4th century BC — Aristotle believes the Milky Way to be caused by "the ignition of the fiery
exhalation of some stars which were large, numerous and close together" and that the
"ignition takes place in the upper part of the atmosphere, in the region of the world which is
continuous with the heavenly motions".[1]
964 — Abd al-Rahman al-Sufi (Azophi), a Persian astronomer, makes the first recorded
observations of the Andromeda Galaxy[2] and the Large Magellanic Cloud[3][4] in his Book of
Fixed Stars, and which are the first galaxies other than the Milky Way to be observed from
Earth.
11th century — Al-Biruni, another Persian astronomer, describes the Milky Way galaxy as a
collection of numerous nebulous stars.[5]
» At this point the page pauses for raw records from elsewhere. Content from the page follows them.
Lemma appendFrame_header fr fresh channel payload :
  d_channelContentMakers fr !! channel = None →
  Framer_appendFrame fr fresh (frame_of HEADER channel payload) =
    match ContentHeader_decode (payload_buffer (frame_of HEADER channel payload)) with
    | Ok contentHeader _ =>
        let c := ContentMaker_make contentHeader in
        if ContentMaker_done c then (fr, FR_message (AM_Message (ContentMaker_message fresh c)))
        else (set_maker fr channel c, FR_code FR_PARTIAL)
    | Err _ => (fr, FR_code FR_CHANNEL_EXCEPTION)
    | Violation | OutOfFuel => (fr, FR_violation)
    end.
Proof. intros H. unfold Framer_appendFrame. simpl. by rewrite H. Qed.

(** The [BODY] case. *)
Lemma appendFrame_body fr fresh channel payload c :
  d_channelContentMakers fr !! channel = Some c → u_in 32 (Z.of_nat (length payload)) = true →
  Framer_appendFrame fr fresh (frame_of BODY channel payload) =
    let (c', rc) := ContentMaker_appendContentBody c (mkContentBody payload) in
    match rc with
    | CM_ERROR => (set_maker fr channel c', FR_code FR_CHANNEL_EXCEPTION)
    | CM_DONE => (erase_maker fr channel, FR_message (AM_Message (ContentMaker_message fresh c')))
    | CM_PARTIAL => (set_maker fr channel c', FR_code FR_PARTIAL)
    end.
Proof.
  intros Hc Hp. unfold Framer_appendFrame. cbn [f_type f_channel frame_of].
  destruct (payload_buffer_of BODY channel payload Hp) as (_ & _ & ->). by rewrite Hc.
Qed.

Lemma run_bodies fr channel h body bs gs :
  d_channelContentMakers fr !! channel = None → bs ≠ [] → length gs = length bs →
  Forall (fun b => 0 < length b) bs → u_in 32 (Z.of_nat (length (concat bs))) = true →
  ∃ fresh rs,
    Framer_run (set_maker fr channel (mkContentMaker h body (Z.of_nat (length (concat bs)))))
               (zip gs (frame_of BODY channel <$> bs)) = (fr, rs) ∧
    delivered rs = [(channel, AM_Message (Message_make fresh (Some (body ++ concat bs))
                                            (ch_properties h)))].
Proof.
  intros Hnone Hne Hlen Hpos Hsz. revert body gs Hne Hlen Hsz.
  induction Hpos as [| b bs Hb Hbs IH]; intros body gs Hne Hlen Hsz; [done |].
  destruct gs as [| g gs]; [done |]. simpl in Hlen. injection Hlen as Hlen.
  cbn [fmap list_fmap zip zip_with Framer_run concat] in *. rewrite length_app in *.
  apply u_in_iff in Hsz. rewrite Nat2Z.inj_add in Hsz.
  assert (u_in 32 (Z.of_nat (length b)) = true) as Hb32 by (apply u_in_iff; lia).
  assert (u_in 64 (Z.of_nat (length (concat bs))) = true) as H64.
  { apply u_in_iff. split; [lia |]. eapply Z.lt_trans; [| apply (Z.pow_lt_mono_r 2 32 64); lia]. lia. }
  erewrite appendFrame_body; [| apply lookup_insert_eq | done].
  unfold ContentMaker_appendContentBody, ContentBody_dataLength.
  cbn [cm_remainingContentBytes cm_header cm_body cb_data].
  destruct (Z.ltb_spec (Z.of_nat (length b + length (concat bs))) (Z.of_nat (length b))); [lia |].
  rewrite Nat2Z.inj_add, Z.add_simpl_l, uwrap_small by done.
  unfold ContentMaker_done. cbn [cm_remainingContentBytes].
  destruct bs as [| b' bs].
  - simpl. rewrite erase_maker_set by done. destruct gs; [| done]. simpl.
    rewrite app_nil_r. eexists _, _. split; reflexivity.
  - apply Forall_cons in Hbs as [Hb' _].
    destruct (Z.leb_spec (Z.of_nat (length (concat (b' :: bs)))) 0) as [Hle |];
      [cbn [concat] in Hle; rewrite length_app in Hle; lia |].
    rewrite set_maker_set.
    destruct (IH (body ++ b) gs) as (fresh & rs & -> & Hd); [done | done | |].
    { apply u_in_iff. lia. }
    eexists fresh, _. split; [reflexivity |]. simpl. rewrite app_assoc. exact Hd.
Qed.

Context {L : EpochUtilLaws E}.

Lemma run_header fr channel m g :
  d_channelContentMakers fr !! channel = None → Message_wf m →
  Framer_appendFrame fr g (makeContentHeaderFrame m channel) =
    if Message_payloadSize m =? 0
    then (fr, FR_message (AM_Message (Message_make g (Some []) (Properties_norm (d_properties m)))))
    else (set_maker fr channel
            (mkContentMaker (ContentHeader_norm (ContentHeader_of_message BASIC m)) []
               (Z.of_nat (Message_payloadSize m))), FR_code FR_PARTIAL).
Proof.
  intros Hnone Hwf. rewrite makeContentHeaderFrame_eq by done.
  pose proof (header_wf m Hwf) as Hh. pose proof Hwf as (_ & _ & H32 & _).
  destruct (parses_payload ContentHeader_decode HEADER channel
              (ContentHeader_encode (ContentHeader_of_message BASIC m)) _
              ltac:(by rewrite length_contentHeader) (parses_contentHeader _ Hh)) as [b' Hd].
  rewrite appendFrame_header, Hd by done.
  unfold ContentMaker_done, ContentMaker_make, ContentMaker_message. cbn.
  destruct (Message_payloadSize m); reflexivity.
Qed.

Lemma Framer_run_one fr g f fr' r :
  Framer_appendFrame fr g f = (fr', r) → Framer_run fr [(g, f)] = (fr', [(f_channel f, r)]).
Proof. intros H. simpl. by rewrite H. Qed.

(** What a message's frames look like, and that receiving them yields it. *)
Definition frames_deliver (maxFrameSize : nat) (receiver : Framer) (channel : Z) (m : AmqpMessage)
  (frames : list Frame) : Prop :=
  Forall (fun f => frame_wf f ∧ f_channel f = channel ∧
                   (f_type f = BODY → totalFrameSize f ≤ maxFrameSize)) frames ∧
  ∀ gs, length gs = length frames →
    ∃ fresh rs, Framer_run receiver (zip gs frames) = (receiver, rs) ∧
      delivered rs = [(channel, AmqpMessage_received fresh m)].

Lemma deliver_heartbeat n receiver :
  frames_deliver n receiver 0 AM_Heartbeat [makeHeartbeatFrame].
Proof.
  rewrite makeHeartbeatFrame_eq. split.
  - constructor; [| constructor]. split; [by apply frame_of_wf |]. done.
  - intros [| g [|]]; try done. intros _. exists g. eexists. split; reflexivity.
Qed.

Lemma deliver_method n receiver channel m :
  AmqpMessage_wf (AM_Method m) → u_in 16 channel = true →
  d_channelContentMakers receiver !! channel = None →
  frames_deliver n receiver channel (AM_Method m) [makeMethodFrame channel m].
Proof.
  intros [Hwf H32] Hc Hnone. rewrite <- length_method in H32 by done.
  rewrite makeMethodFrame_eq by done. split.
  - constructor; [| constructor]. split; [by apply frame_of_wf |]. done.
  - intros [| g [|]]; try done. intros _. exists g.
    destruct (parses_payload Method_decode METHOD channel (Method_encode m) _ H32
                (parses_method m Hwf)) as [b' Hd].
    eexists. split; [apply Framer_run_one; by rewrite appendFrame_method, Hd | reflexivity].
Qed.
11th century — Alhazen (Ibn al-Haytham), an Arabian astronomer, refutes Aristotle's theory
on the Milky Way by making the first attempt at observing and measuring the Milky Way's
parallax.[6] and he thus "determined that because the Milky Way had no parallax, it was very
remote from the Earth and did not belong to the atmosphere".[7]
12th century — Avempace (Ibn Bajjah) of Islamic Spain proposes the Milky Way to be made
up of many stars but that it appears to be a continuous image due to the effect of refraction in
the Earth's atmosphere.[1]
14th century — Ibn Qayyim al-Jawziyya of Syria proposes the Milky Way galaxy to be "a
myriad of tiny stars packed together in the sphere of the fixed stars" and that these stars are
larger than planets.[8]
1521 — Ferdinand Magellan observes the Magellanic Clouds during his circumnavigating
expedition.
1610 — Galileo Galilei uses a telescope to determine that the bright band on the sky, the
"Milky Way", is composed of many faint stars.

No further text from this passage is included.